_Provided records_
Lemma assert0_ok name x v (P : Prop) s : ll_inv s -> name <> ""%string -> den C s x v -> (v = 0 <-> P) -> checks C s (logic.assert0 name x) P.
Proof. intros Hi Hn Hx HP. eapply checks_iff; [exact HP|]. by apply ll_assert0. Qed.
Lemma assert_all_ok name l Ps (P : Prop) s : ll_inv s -> name <> ""%string -> listR (asserts C) s l Ps -> (Forall id Ps <-> P) ->
  checks C s (logic.assert_all name l) P.
Proof. intros Hi Hn Hl HP. eapply checks_iff; [exact HP|]. eapply refines_mono; [by apply ll_assert_all|done|done]. Qed.
Lemma sub_zero_iff (v w : E) : v - w = 0 <-> v = w.
Proof.
  split; [|intros ->; ring]. intros Hs. replace v with ((v - w) + w) by ring. rewrite Hs. ring.
Qed.
Lemma assert_eq_ok name x y v w s : ll_inv s -> name <> ""%string -> den C s x v -> den C s y w -> checks C s (logic.assert_eq name x y) (v = w).
Proof. intros Hi Hn Hx Hy. unfold logic.assert_eq. step d. eapply assert0_ok; [done..|]. apply sub_zero_iff. Qed.
(** A [witness] that should equal a computed wire stands for it. *)
Lemma slicing_ok name x y v w s : ll_inv s -> name <> ""%string -> (C -> v = w) -> den C s x v -> den C s y w ->
  refines ll_inv ll_ext (ll_rejects /\ v <> w) (den C) s (logic.slicing name x y) v.
Proof.
  intros Hi Hn HC Hx Hy. unfold logic.slicing. check_by ltac:(by eapply assert_eq_ok) a; [done|].
  apply returns_any. by eapply ll_with_assertions.
Qed.
Lemma assert_inverse_ok name x y v w s : ll_inv s -> name <> ""%string -> den C s x v -> den C s y w ->
  checks C s (logic.assert_inverse name x y) (v * w = 1).
Proof. intros Hi Hn Hx Hy. unfold logic.assert_inverse. step o. step p. by apply assert_eq_ok. Qed.

Lemma dot_ok a b vs ws s : ll_inv s -> length a = length b -> listR (den C) s a vs -> listR (den C) s b ws ->
  returns (den C) s (logic.dot a b) (fsum (zip_with fmul vs ws)).
Proof.
  intros Hi Hl Ha Hb. unfold logic.dot. apply refines_assert; [by rewrite (proj2 (Nat.eqb_eq _ _) Hl)|]. intros _.
  step_by ltac:(eapply (refines_mapM _ _ _ (pairR (den C) (den C)) (den C) _ (fun p : E * E => p.1 * p.2) (zip a b) (zip vs ws)); [done| |]) ps.
  - clear Hl. revert b ws Hb. induction Ha as [|x v a vs Hx Ha IH]; intros b ws Hb; [constructor|].
    destruct Hb as [|y w b ws Hy Hb]; [constructor|]. constructor; [done|by apply IH].
  - intros [x y] [v w] s' _ Hi' He [Hx Hy]. by apply ll_mul.
  - eapply returns_eq; [by apply ll_sum|]. f_equal. rewrite zip_with_zip.
    apply map_ext. by intros [].
Qed.
Lemma prod_ok xs vs s : ll_inv s -> listR (den C) s xs vs -> returns (den C) s (logic.prod xs) (fprod vs).
Proof.
  intros Hi Hx. unfold logic.prod. destruct Hx as [|x v xs vs Hx Hxs]; [by apply ll_one|].
  apply (tree_fold_ok ll_inv ll_ext (fun _ => False) (den C) (den C)); [tauto| | |done|done|by constructor].
  - intros y w s' Hi' _ Hy. apply refines_ret; [apply _|done|]. replace (fprod [w]) with w; [done|]. cbn. ring.
  - intros l1 l2 r1 r2 s' Hi' _ _ _ Hr1 Hr2. rewrite fprod_app. by apply ll_mul.
Qed.

(** The iterations of [assert_mapi] with the values of the closure's
    variables. *)
Fixpoint mapi_props {B} (step : B -> nat -> Prop * B) (b : B) (range : list nat) : list Prop :=
  match range with
  | [] => []
  | i :: range => let '(P, b) := step b i in P :: mapi_props step b range
  end.
Definition mapi_vars {B} (step : B -> nat -> Prop * B) (b : B) (range : list nat) : B :=
  foldl (fun b i => (step b i).2) b range.
(** [RV range]: the variables when [range] is left to go. *)
Lemma assert_mapi_vars_ok {V B} name range (body : V -> nat -> lcomp logic.St (logic.Assertions * V)) vars
    (RV : list nat -> World -> V -> B -> Prop) `{!forall l, Mono ll_ext (RV l)} (step : B -> nat -> Prop * B) b s :
  ll_inv s -> name <> ""%string -> RV range s vars b ->
  (forall vars b i rest s', i ∈ range -> ll_inv s' -> ll_ext s s' -> RV (i :: rest) s' vars b ->
    refines ll_inv ll_ext (ll_rejects /\ ~ (step b i).1) (pairR (asserts C) (RV rest)) s' (body vars i) (step b i)) ->
  refines ll_inv ll_ext (ll_rejects /\ ~ Forall id (mapi_props step b range)) (pairR (asserts C) (RV [])) s
    (logic.assert_mapi_vars name range body vars) (Forall id (mapi_props step b range), mapi_vars step b range).
Proof.
  intros Hi Hn HV Hb. unfold logic.assert_mapi_vars.
  cut (forall range indexed k vars b s1 Ps, ll_inv s1 -> ll_ext s s1 -> RV range s1 vars b ->
    (forall vars b i rest s', i ∈ range -> ll_inv s' -> ll_ext s s' -> RV (i :: rest) s' vars b ->
      refines ll_inv ll_ext (ll_rejects /\ ~ (step b i).1) (pairR (asserts C) (RV rest)) s' (body vars i) (step b i)) ->
    listR (asserts C) s1 indexed Ps ->
    refines ll_inv ll_ext (ll_rejects /\ ~ Forall id (mapi_props step b range))
      (fun s' r (y : list Prop * B) => listR (asserts C) s' r.1.1 y.1 /\ RV [] s' r.2 y.2) s1
      (foldL (fun '(indexed, i, vars) idx =>
        '(a, vars) ← body vars idx;
        tagged ← logic.assert_all (name +:+ "." +:+ pretty (i : nat)) [a];
        mret (indexed ++ [tagged], S i, vars)) (indexed, k, vars) range) (Ps ++ mapi_props step b range, mapi_vars step b range)).
  - intros Hloop. eapply refines_bind; [apply _|apply (Hloop range [] 0%nat vars b s []); [done|done|done|exact Hb|constructor]|done|].
    intros [[indexed k'] vars'] s' Hi' He' [Hx HV']. cbn [fst snd app] in *.
    eapply returns_bind; [by apply ll_assert_all|]. intros r s2 Hi2 He2 Hr. apply (returns_ret _ (pairR (asserts C) (RV []))); [done|].
    split; [done|]. by apply (mono s' s2).
  - clear Hi HV Hb vars b range. intros range. induction range as [|i range IH]; intros indexed k vars b s1 Ps Hi He HV Hb Hx; cbn [foldL mapi_props].
    + apply refines_ret; [apply _|done|]. cbn [fst snd]. by rewrite app_nil_r.
    + pose proof (Hb vars b i range s1 ltac:(by left) Hi He HV) as Hbody. cbn [mapi_vars foldl]. destruct (step b i) as [P b'] eqn:Hstep. cbn [fst snd] in *.
      eapply refines_bind; [apply _|eapply refines_bind; [apply _|exact Hbody| |]| |].
      * exact id.
      * intros [a vars'] s2 Hi2 He2 [Ha HV']. cbn [fst snd] in *.
        eapply returns_bind; [apply (ll_assert_all _ [a] [P]); [done| |by repeat constructor]|].
        { destruct name; [done|]. discriminate. }
        intros tagged s3 Hi3 He3 Ht. apply (returns_ret _
          (fun s' (st : list logic.Assertions * nat * V) (y : Prop * B) => RV range s' st.2 y.2 /\ st.1.2 = S k /\
             exists tagged, st.1.1 = indexed ++ [tagged] /\ asserts C s' tagged (Forall id [y.1])) _ _ (P, b')); [done|].
        split; [by apply (mono s2 s3)|]. split; [done|]. by exists tagged.
      * intros [? Hf]. split; [done|]. rewrite Forall_cons. tauto.
      * intros [[indexed' k'] vars'] s2 Hi2 He2 (HV' & Hk & tagged & Hx' & Ht). cbn [fst snd] in *. subst indexed' k'.
        replace (Ps ++ P :: mapi_props step b' range) with ((Ps ++ [P]) ++ mapi_props step b' range) by by rewrite <- app_assoc.
        eapply refines_mono; [eapply (IH _ (S k) vars' b' s2)|..].
        -- done.
        -- by transitivity s1.
        -- done.
        -- intros vars2 b2 i2 rest s' Hin. apply Hb. by right.
        -- apply Forall2_app; [by apply (mono (R:=listR (asserts C)) s1 s2)|]. constructor; [|constructor]. eapply asserts_iff; [|exact Ht]. rewrite Forall_singleton. done.
        -- intros [? Hf]. split; [done|]. rewrite Forall_cons. tauto.
        -- done.
Qed.
Lemma assert_mapi_gen {V B} name range (body : V -> nat -> lcomp logic.St (logic.Assertions * V)) vars
    (RV : list nat -> World -> V -> B -> Prop) `{!forall l, Mono ll_ext (RV l)} (step : B -> nat -> Prop * B) b (P : Prop) s :
  ll_inv s -> name <> ""%string -> RV range s vars b ->
  (forall vars b i rest s', i ∈ range -> ll_inv s' -> ll_ext s s' -> RV (i :: rest) s' vars b ->
    refines ll_inv ll_ext (ll_rejects /\ ~ (step b i).1) (pairR (asserts C) (RV rest)) s' (body vars i) (step b i)) ->
  (Forall id (mapi_props step b range) <-> P) ->
  checks C s (logic.assert_mapi name range body vars) P.
Proof.
  intros Hi Hn HV Hb HP. eapply checks_iff; [exact HP|]. unfold logic.assert_mapi, checks.
  eapply refines_bind; [apply _|by eapply (assert_mapi_vars_ok name range body vars RV)|done|].
  intros [r vars'] s' Hi' He' [Hr _]. by apply (returns_ret _ (asserts C)).
Qed.
(** No variables: one proposition per index. *)
Lemma assert_mapi_ok name range (body : unit -> nat -> lcomp logic.St (logic.Assertions * unit)) (Q : nat -> Prop) (P : Prop) s :
  ll_inv s -> name <> ""%string ->
  (forall i s', i ∈ range -> ll_inv s' -> ll_ext s s' ->
    refines ll_inv ll_ext (ll_rejects /\ ~ Q i) (pairR (asserts C) eqR) s' (body tt i) (Q i, tt)) ->
  (Forall Q range <-> P) ->
  checks C s (logic.assert_mapi name range body tt) P.
Proof.
  intros Hi Hn Hb HP. apply (assert_mapi_gen name range body tt (fun _ => eqR) (fun _ i => (Q i, tt)) tt); [done|done|done| |].
  - intros [] [] i rest s' Hin Hi' He _. by apply Hb.
  - rewrite <- HP. clear. induction range as [|i range IH]; cbn [mapi_props]; [by rewrite !Forall_nil|]. by rewrite !Forall_cons, IH.
Qed.
(** The body of such a loop. *)
Lemma unit_body s m (P : Prop) : checks C s m P ->
  refines ll_inv ll_ext (ll_rejects /\ ~ P) (pairR (asserts C) (@eqR World unit)) s (r ← m; mret (r, tt)) (P, tt).
Proof. intros Hm. eapply checks_bind; [exact Hm|done|]. intros a s' Hi He Ha. by apply returns_ret. Qed.
End provided.
#[export] Hint Resolve mone_ok negmul_ok prod_ok : gadget.
(* ===== verification/Arithmetic.v ===== *)
(** * Bit-vector circuits ([src/rust/circuits/arithmetic/src/circuit.rs])

    Little-endian vectors of bits: comparison and addition by a parallel
    prefix of carries, their checks, shifts, selections and the encoding of a
    vector in one field element; then these circuits against the natural
    numbers their vectors stand for. *)
From stdpp Require Import prelude strings pretty.
From Stdlib Require Import Lia NArith ZArith ZifyNat ZifyN Ring Ring_theory.
From S2P Require Import Prelude Words Interfaces Field FieldFacts CompilerIR Logic Boolean.

(** [CompileField] ([src/rust/compile/algebra/src/field.rs]): elements that
    encode vectors of bits. *)
Class CompileField (E : Type) `{AlgebraicField E} := {
  pseudo_basis : nat -> outcome fuel_error E;
  pseudo_dimension : nat;
  pseudo_basis_unsafe : nat -> outcome fuel_error E;
  pseudo_dimension_of_multiplicative_group : nat
}.

Module arithmetic.
Section arithmetic.
Context {E : Type} `{AlgebraicField E} `{!logic.Logic E} (self : Boolean E).
#[local] Abbreviation M := (lcomp logic.St).
#[local] Abbreviation Bitw := (Bitw E).

Definition bit_name (i : nat) : string := "bit." +:+ pretty i.
Definition assert_false (name : string) (a : list Bitw) : M logic.Assertions :=
  logic.assert_mapi name (seq 0 (length a))
    (fun _ i => x ← lift_l (index a i); r ← boolean.assert_false self (bit_name i) x; mret (r, tt)) tt.
Definition assert_true (name : string) (a : list Bitw) : M logic.Assertions :=
  logic.assert_mapi name (seq 0 (length a))
    (fun _ i => x ← lift_l (index a i); r ← boolean.assert_true self (bit_name i) x; mret (r, tt)) tt.

(** *** Fields *)
Definition basis_terms (basis : nat -> outcome fuel_error E) (a : list Bitw) : M logic.Wire :=
  terms ← mapM (fun '(i, x) => field_coef ← lift_l (basis i); w ← boolean.as_eltw self x; logic.mulk field_coef w)
    (zip (seq 0 (length a)) a);
  logic.sum terms.
Definition as_eltw_field `{!CompileField E} (a : list Bitw) : M logic.Wire :=
  assert_l (length a <=? pseudo_dimension) ;; basis_terms pseudo_basis a.
Definition as_eltw_unsafe `{!CompileField E} (a : list Bitw) : M logic.Wire := basis_terms pseudo_basis_unsafe a.
(* ===== verification/Bitvec.v ===== *)
(** * Fixed-width vectors ([src/rust/circuits/{bitvec,memcmp,analog_adder}/src/circuit.rs])

    [BitvecLogic] is [Arithmetic] on vectors whose width is part of their
    type; [Memcmp] compares strings of bytes; [AnalogAdder] asserts that a
    vector is a sum modulo a power of two, with one of two encodings of sums
    in the field. *)
From stdpp Require Import prelude strings pretty.
From Stdlib Require Import Lia NArith ZArith ZifyNat ZifyN Ring Ring_theory.
From S2P Require Import Prelude Words Interfaces Field FieldFacts CompilerIR Logic Boolean Arithmetic.

(** A vector of the type [Bitvec<L, N>] is the list of its [N] bits; [width]
    is the type's parameter where an operation looks at it. *)
Record BitvecLogic (E : Type) := { bv_arith : Boolean E; bv_boolean : Boolean E }.
Arguments bv_arith {_} _. Arguments bv_boolean {_} _. Arguments Build_BitvecLogic {_} _ _.

Module bitvec.
Section bitvec.
Context {E : Type} `{AlgebraicField E} `{!logic.Logic E}.
#[local] Abbreviation M := (lcomp logic.St).
#[local] Abbreviation Bitw := (Bitw E).
#[local] Abbreviation Bitvec := (list Bitw).

(** [Bitvec::new] *)
Definition checked (width : nat) (bits : list Bitw) : M Bitvec := assert_l (length bits =? width) ;; mret bits.
Definition is_empty (width : nat) : bool := width =? 0.
Definition bit (v : Bitvec) (k : nat) : outcome fuel_error Bitw := index v k.

(** [BitvecLogic::new]: an [Arithmetic] has a [Boolean] of its own. *)
Definition new : outcome fuel_error (BitvecLogic E) :=
  arith ← boolean.new; boolean ← boolean.new; mret (Build_BitvecLogic arith boolean).

Context (self : BitvecLogic E).
#[local] Abbreviation arith := (bv_arith self).

Definition b (x : Bitw) : Bitw := boolean.b x.
Definition from_fn (width : nat) (f : nat -> M Bitw) : M Bitvec := array.init width f.
Definition from_vec (width : nat) (vec : list Bitw) : option Bitvec := if length vec =? width then Some vec else None.
Definition zext_bit (width : nat) (bv : Bitvec) (i : nat) : outcome fuel_error Bitw :=
  if i <? width then x ← index bv i; mret (b x) else mret boolean.falseb.
Definition map (bv : Bitvec) (f : Bitw -> M Bitw) : M Bitvec := array.map bv f.
Definition map2 (x y : Bitvec) (f : Bitw -> Bitw -> M Bitw) : M Bitvec := array.map2 x y f.
Definition map3 (x y z : Bitvec) (f : Bitw -> Bitw -> Bitw -> M Bitw) : M Bitvec := array.map3 x y z f.
Definition fold {R} (bv : Bitvec) (f : R -> R -> M R) (base : Bitw -> M R) (default : R) : M R :=
  arithmetic.fold bv f base default.
Definition fold2 {R} (x y : Bitvec) (f : R -> R -> M R) (base : Bitw -> Bitw -> M R) (default : R) : M R :=
  arithmetic.fold2 x y f base default.
Definition all (bv : Bitvec) (f : Bitw -> M Bitw) : M Bitw := arithmetic.all arith f bv.
Definition any (bv : Bitvec) (f : Bitw -> M Bitw) : M Bitw := arithmetic.any arith f bv.

Definition eqb : Bitvec -> Bitvec -> M Bitw := arithmetic.eqb arith.
Definition neqb : Bitvec -> Bitvec -> M Bitw := arithmetic.neqb arith.
Definition eqmask : Bitvec -> N -> N -> M Bitw := arithmetic.eqmask arith.
Definition lt : Bitvec -> Bitvec -> M Bitw := arithmetic.lt arith.
Definition leq : Bitvec -> Bitvec -> M Bitw := arithmetic.leq arith.
Definition gt : Bitvec -> Bitvec -> M Bitw := arithmetic.gt arith.
Definition geq : Bitvec -> Bitvec -> M Bitw := arithmetic.geq arith.
Definition relint (bv : Bitvec) (f : Bitvec -> Bitvec -> M Bitw) (i : N) : M Bitw := arithmetic.relint f bv i.

Definition unchecked_add : Bitvec -> Bitvec -> M (Bitvec * Bitw) := arithmetic.unchecked_add arith.
Definition unchecked_sub : Bitvec -> Bitvec -> M (Bitvec * Bitw) := arithmetic.unchecked_sub arith.
Definition checked_add : Bitvec -> Bitvec -> M (Bitvec * logic.Assertions) := arithmetic.checked_add arith.
Definition checked_sub : Bitvec -> Bitvec -> M (Bitvec * logic.Assertions) := arithmetic.checked_sub arith.
Definition wrapping_add : Bitvec -> Bitvec -> M Bitvec := arithmetic.wrapping_add arith.
Definition wrapping_sub : Bitvec -> Bitvec -> M Bitvec := arithmetic.wrapping_sub arith.
Definition assert_wrapping_add : Bitvec -> Bitvec -> Bitvec -> M logic.Assertions := arithmetic.assert_wrapping_add arith.
Definition assert_checked_add : Bitvec -> Bitvec -> Bitvec -> M logic.Assertions := arithmetic.assert_checked_add arith.

Definition muxb : Bitvec -> Bitvec -> Bitvec -> M Bitvec := arithmetic.muxb arith.
Definition select (width : nat) (x : Bitw) (iftrue iffalse : Bitvec) : M Bitvec :=
  boolean ← lift_l boolean.new;
  bits ← mapM (fun i => t ← lift_l (bit iftrue i); f ← lift_l (bit iffalse i); boolean.muxb boolean x t f) (seq 0 width);
  checked width bits.
Definition xor3 : Bitvec -> Bitvec -> Bitvec -> M Bitvec := arithmetic.xor3 arith.
Definition maj : Bitvec -> Bitvec -> Bitvec -> M Bitvec := arithmetic.maj arith.
Definition andb : Bitvec -> Bitvec -> M Bitvec := arithmetic.andb arith.
Definition chi_laneb (x y z : Bitvec) : M Bitvec := map3 x y z (boolean.chi_laneb (bv_boolean self)).
Definition orb : Bitvec -> Bitvec -> M Bitvec := arithmetic.orb arith.
Definition or_assuming_at_most_one_true : Bitvec -> Bitvec -> M Bitvec := arithmetic.or_assuming_at_most_one_true arith.
Definition xorb : Bitvec -> Bitvec -> M Bitvec := arithmetic.xorb arith.
Definition tree_xorb : Bitvec -> Bitvec -> M Bitvec := arithmetic.tree_xorb arith.
Definition eq : Bitvec -> Bitvec -> M Bitvec := arithmetic.eq arith.
Definition ltb : Bitvec -> Bitvec -> M Bitvec := arithmetic.ltb arith.
Definition notb : Bitvec -> M Bitvec := arithmetic.notb.
Definition impliesb : Bitvec -> Bitvec -> M Bitvec := arithmetic.impliesb arith.
Definition precious : Bitvec -> M Bitvec := arithmetic.precious.
Definition shl : nat -> Bitvec -> M Bitvec := arithmetic.shl.
Definition shr : nat -> Bitvec -> M Bitvec := arithmetic.shr.
Definition rotl : nat -> Bitvec -> M Bitvec := arithmetic.rotl.
Definition rotr : nat -> Bitvec -> M Bitvec := arithmetic.rotr.

Definition as_eltw_field `{!CompileField E} : Bitvec -> M logic.Wire := arithmetic.as_eltw_field arith.
Definition as_eltw_unsafe `{!CompileField E} : Bitvec -> M logic.Wire := arithmetic.as_eltw_unsafe arith.
Definition zero (width : nat) : Bitvec := arithmetic.zero width.
Definition is_zero : Bitvec -> M Bitw := arithmetic.is_zero arith.
Definition of_u64 (width : nat) (z : N) : outcome fuel_error Bitvec := arithmetic.of_u64 width z.
Definition of_bit (width : nat) (x : Bitw) : Bitvec := replicate width x.
Definition of_u8 (z : N) : outcome fuel_error Bitvec := arithmetic.of_u8 z.
Definition of_u32 (z : N) : Bitvec := arithmetic.of_u32 z.
Definition of_u64_val (z : N) : Bitvec := arithmetic.of_u64_val z.

Definition assert_false : string -> Bitvec -> M logic.Assertions := arithmetic.assert_false arith.
Definition assert_true : string -> Bitvec -> M logic.Assertions := arithmetic.assert_true arith.
Definition assert_eq `{!CompileField E} : string -> Bitvec -> Bitvec -> M logic.Assertions := arithmetic.assert_eq arith.
Definition assert_neq (name : string) (x y : Bitvec) : M logic.Assertions :=
  neq ← neqb x y; boolean.assert_true (bv_boolean self) name neq.
Definition one_hot_mux (width : nat) (selector : list Bitw) (data : nat -> M Bitvec) : M Bitvec :=
  arithmetic.one_hot_mux arith width selector data.

Definition shl_safe (width k : nat) (a : Bitvec) : M (Bitvec * logic.Assertions) :=
  assert_l (k <? width) ;;
  boolean ← lift_l boolean.new;
  assertions ← logic.assert_mapi "shl_exact" (seq (width - k) k)
    (fun _ i => x ← lift_l (bit a i); r ← boolean.assert_false boolean ("overflow_bit." +:+ pretty (i : nat)) x; mret (r, tt)) tt;
  shifted ← shl k a;
  mret (shifted, assertions).
(** The sizes add up to the width of [bv]. *)
Definition split (m k : nat) (bv : Bitvec) : outcome fuel_error (Bitvec * Bitvec) :=
  low ← slice bv 0 m; low ← unwrap (from_vec m low);
  high ← slice bv m (m + k); high ← unwrap (from_vec k high);
  mret (low, high).
(** The new width is no smaller. *)
Definition zext (m : nat) (bv : Bitvec) : M Bitvec := bits ← boolean.zext bv m; checked m bits.

(** [BitvecIO] *)
Context `{!logic.LogicIO E}.
Definition input (width start_position : nat) : M Bitvec :=
  array.init width (fun i => boolean.input (start_position + i)).
Definition next (width pos : nat) : M (Bitvec * nat) := bv ← input width pos; mret (bv, pos + width).
Definition position_in_input_array (bv : Bitvec) : M nat :=
  x ← lift_l (bit bv 0); boolean.position_in_input_array arith x.
End bitvec.
End bitvec.

Module memcmp.
Section memcmp.
Context {E : Type} `{AlgebraicField E} `{!logic.Logic E} (arithmetic : Boolean E).

(** The most significant byte is the first. *)
Definition arrange (bytes : list (list (Bitw E))) : list (Bitw E) := concat (rev bytes).
Definition leq (a b : list (list (Bitw E))) : lcomp logic.St (Bitw E) :=
  arithmetic.leq arithmetic (arrange a) (arrange b).
End memcmp.
End memcmp.
(** [n] times one, and [g] to the power [n]. *)
Definition fnat (n : N) : E := N.iter n (fadd 1) 0.
Definition fpow (g : E) (n : N) : E := N.iter n (fmul g) 1.
Lemma fnat_0 : fnat 0 = 0.
Proof. done. Qed.
Lemma fnat_1 : fnat 1 = 1.
Proof. unfold fnat. cbn. ring. Qed.
Lemma fpow_0 g : fpow g 0 = 1.
Proof. done. Qed.
Lemma fpow_1 g : fpow g 1 = g.
Proof. unfold fpow. cbn. ring. Qed.
Lemma fnat_succ n : fnat (N.succ n) = 1 + fnat n.
Proof. apply N.iter_succ. Qed.
Lemma fnat_add m n : fnat (m + n)%N = fnat m + fnat n.
Proof.
  induction m as [|m IH] using N.peano_ind; [rewrite N.add_0_l, fnat_0; ring|].
  rewrite N.add_succ_l, !fnat_succ, IH. ring.
Qed.
Lemma fnat_mul m n : fnat (m * n)%N = fnat m * fnat n.
Proof.
  induction m as [|m IH] using N.peano_ind; [rewrite N.mul_0_l, fnat_0; ring|].
  rewrite N.mul_succ_l, fnat_add, fnat_succ, IH. ring.
Qed.
Lemma fpow_succ g n : fpow g (N.succ n) = g * fpow g n.
Proof. apply N.iter_succ. Qed.
Lemma fpow_add g m n : fpow g (m + n)%N = fpow g m * fpow g n.
Proof.
  induction m as [|m IH] using N.peano_ind; [rewrite N.add_0_l, fpow_0; ring|].
  rewrite N.add_succ_l, !fpow_succ, IH. ring.
Qed.
Lemma fpow_mul g m n : fpow g (m * n)%N = fpow (fpow g m) n.
Proof.
  induction n as [|n IH] using N.peano_ind; [by rewrite N.mul_0_r|].
  rewrite N.mul_succ_r, N.add_comm, fpow_add, IH. symmetry. apply fpow_succ.
Qed.
Lemma fpow_twice g n : fpow g (2 * n)%N = fpow (g * g) n.
Proof. rewrite fpow_mul. f_equal. change 2%N with (N.succ 1). rewrite fpow_succ, fpow_1. ring. Qed.
Lemma fprod_zero l : fprod l = 0 <-> Exists (fun x => x = 0) l.
Proof.
  induction l as [|x l IH]; [rewrite Exists_nil; split; [apply one_neq_zero|done]|].
  rewrite Exists_cons, <- IH. change (fprod (x :: l)) with (x * fprod l). split.
  - intros Hp. destruct (is_zero x) eqn:Hx; [left; by apply is_zero_spec|right].
    destruct (is_zero (fprod l)) eqn:Hl; [by apply is_zero_spec|]. exfalso.
    apply (mul_neq_zero x (fprod l)); [intros ->|intros Hz|done]; by rewrite ?Hz, (proj2 (is_zero_spec _) eq_refl) in *.
  - intros [->| ->]; ring.
Qed.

_Exercise details_
Look through the entries above, and wherever a line holds the string "change", copy it.

_Exercise output_
Proof. rewrite fpow_mul. f_equal. change 2%N with (N.succ 1). rewrite fpow_succ, fpow_1. ring. Qed.
  rewrite Exists_cons, <- IH. change (fprod (x :: l)) with (x * fprod l). split.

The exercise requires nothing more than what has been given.